Les aspects épidémiologiques clinique et évolutifs de 139 cas d’oedèmes aigus du visage

Représentativité 

Durant une période de 13 mois, nous avons colligé 139 cas d’œdème aigu localisé ou diffus du visage, dans les Services de dermatologie HALD et de l’IHS, à Dakar. Les limites de notre travail étaient la non réalisation systématique des tests allergologiques pour tous les cas de suspicion de dermatite atopique, de dermatite de contact ou d’angioedème et le nombre important de malades perdus de vue au cours de notre étude.
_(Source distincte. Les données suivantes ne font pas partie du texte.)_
(** X16.  Whenever the constructor returns, and after any sequence of calls on
    the controller it made, the buffer type, the width, the height and the
    device index are set, the device handle is the one of the device index,
    and each buffer that is not null has the shape [(width, height)] and as
    element type the storage type of the controller: the one [pixel_format]
    holds, or NumPy's default one while [pixel_format] is still [None],
    which is how the constructor leaves it when it is given the default
    storage type. *)
Theorem storage_matches_descriptor b value w h i st st' cs :
  __init__ b value w h i st = (Ok tt, st') ->
  (exists b' w' h' i',
     let c := self (run cs st') in
     _buffer_type c = Some b' /\
     _width c = Some w' /\ _height c = Some h' /\
     _device_idx c = Some i' /\ _device c = Some (mkDevice i') /\
     (forall a, _host_buffer c = Some a ->
        shape a = (w', h') /\
        arr_dtype a = default default_dtype (_pixel_format c)) /\
     (forall a, _device_buffer c = Some a ->
        shape a = (w', h') /\
        arr_dtype a = default default_dtype (_pixel_format c))) /\
  (exists d, resolves_to value d /\
     _pixel_format (self st') = first_format d).
Proof.
  intros Hinit. split.
  - pose proof (run_configured cs st'
                  (__init___is_configured _ _ _ _ _ _ _ Hinit))
      as (b' & d' & w' & h' & i' & Hb & Hd & Hw & Hh & Hi & Hdev & Hhost & Hbuf).
    unfold storage_dtype in Hd. subst d'.
    exists b', w', h', i'. cbv zeta. split_and!; try assumption.
    + intros a Ha. rewrite Ha in Hhost. exact Hhost.
    + intros a Ha. rewrite Ha in Hbuf. exact Hbuf.
  - destruct (__init___returns _ _ _ _ _ _ _ Hinit)
      as (d & _ & _ & Hres & _ & Hpf).
    exists d. split; [exact Hres | exact Hpf].
Qed.

End Controller.

(** ** The properties on a concrete controller

    The format table of the beginning instantiates the model; the
    controller below is a 4 x 3 [uchar4] buffer of type [CUDA_DEVICE] on
    device 0, made by the constructor. *)

#[local] Abbreviation sample_init := (__init__ sample_itemsize float64 sample_resolver).
#[local] Abbreviation sample_exec := (exec sample_itemsize float64 sample_resolver).
#[local] Abbreviation sample_run := (run sample_itemsize float64 sample_resolver).
#[local] Abbreviation sample_map := (map sample_itemsize float64).
#[local] Abbreviation sample_get_pbo := (get_pbo sample_itemsize).
#[local] Abbreviation sample_configured := (configured float64).
#[local] Abbreviation sample_set_pixel_format :=
  (_set_pixel_format float64 sample_resolver).
#[local] Abbreviation sample_controller :=
  (after (sample_init CUDA_DEVICE (FmtStr "uchar4") 4 3 (Some 0)) new_instance).

(** What the model computes on the sample controller. *)

Example np_int32_wraps :
  np_int32 5 = Some 5 /\ np_int32 (2 ^ 31) = Some (- 2 ^ 31) /\
  np_int32 (2 ^ 32 + 4) = Some 4 /\ np_int32 (2 ^ 63 - 1) = Some (-1) /\
  np_int32 (2 ^ 63 + 2 ^ 31) = None.
Proof. split_and!; reflexivity. Qed.

Example sample_controller_slots :
  self sample_controller
  = mkSelf (Some uchar4) (Some CUDA_DEVICE) (Some 4) (Some 3)
      (Some (mkDevice 0)) (Some 0) None
      (Some (mkArray 4096 (4, 3) uchar4)) (Some (mkArray 8192 (4, 3) uchar4))
      None.
Proof. vm_compute. reflexivity. Qed.

(** Given the default storage type, the constructor leaves the
    [pixel_format] slot at [None] and makes the buffers of that type. *)
Example default_format_controller_slots :
  self (after (sample_init CUDA_DEVICE (FmtDtype float64) 4 3 (Some 0))
          new_instance)
  = mkSelf None (Some CUDA_DEVICE) (Some 4) (Some 3)
      (Some (mkDevice 0)) (Some 0) None
      (Some (mkArray 4096 (4, 3) float64)) (Some (mkArray 8192 (4, 3) float64))
      None.
Proof. vm_compute. reflexivity. Qed.

Example sample_controller_log :
  log (world sample_controller)
  = [EvCpEmpty (mkArray 8192 (4, 3) uchar4);
     EvNpEmpty (mkArray 4096 (4, 3) uchar4)].
Proof. vm_compute. reflexivity. Qed.

Example sample_map_returns_device_pointer :
  fst (sample_map sample_controller) = Ok 8192.
Proof. vm_compute. reflexivity. Qed.

Example sample_export_log :
  fst (sample_get_pbo sample_controller) = Ok (Some 1) /\
  log (world (after sample_get_pbo sample_controller))
  = [EvGlBindBuffer 0; EvGlBufferData 1 48; EvGlBindBuffer 1;
     EvMemcpyDeviceToHost 4096 8192 48; EvGlGenBuffers 1;
     EvDeviceUse (mkDevice 0);
     EvCpEmpty (mkArray 8192 (4, 3) uchar4);
     EvNpEmpty (mkArray 4096 (4, 3) uchar4)].
Proof. vm_compute. split; reflexivity. Qed.

Example sample_release_absent :
  delete_pbo sample_controller = (Ok tt, sample_controller).
Proof. vm_compute. reflexivity. Qed.

(** C1 on the sample controller. *)
Lemma unmap_device_local_raises_witness :
  fst (unmap sample_controller) = Raise (NameError "buffer_type") /\
  synchronizations (after unmap sample_controller)
  = synchronizations sample_controller.
Proof.
  apply (unmap_device_local_raises sample_controller (mkDevice 0));
    reflexivity.
Defined.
Notre étude nous a permis de noter une fréquence hospitalière de 1,93% à l’HALD, 1,51% à l’IHS avec une nette prédominance des causes immunoallergiques représentant 84,7% des cas, suivies des causes infectieuses (12,94%), et des maladies systémiques à type de dermatomyosite (2,87%). Parmi les causes immuno-allergiques, l’eczéma de contact était la plus fréquente (24.49%), suivie de la dermatite atopique (20,4%), des dermites irritatives (17,26%), des angioedèmes (11,51%), des toxidermies à type de DRESS syndrome (2,87%) et de PEAG (2,15%). Les causes infectieuses étaient représentées par le zona (10,79%) et l’herpès (2,15%).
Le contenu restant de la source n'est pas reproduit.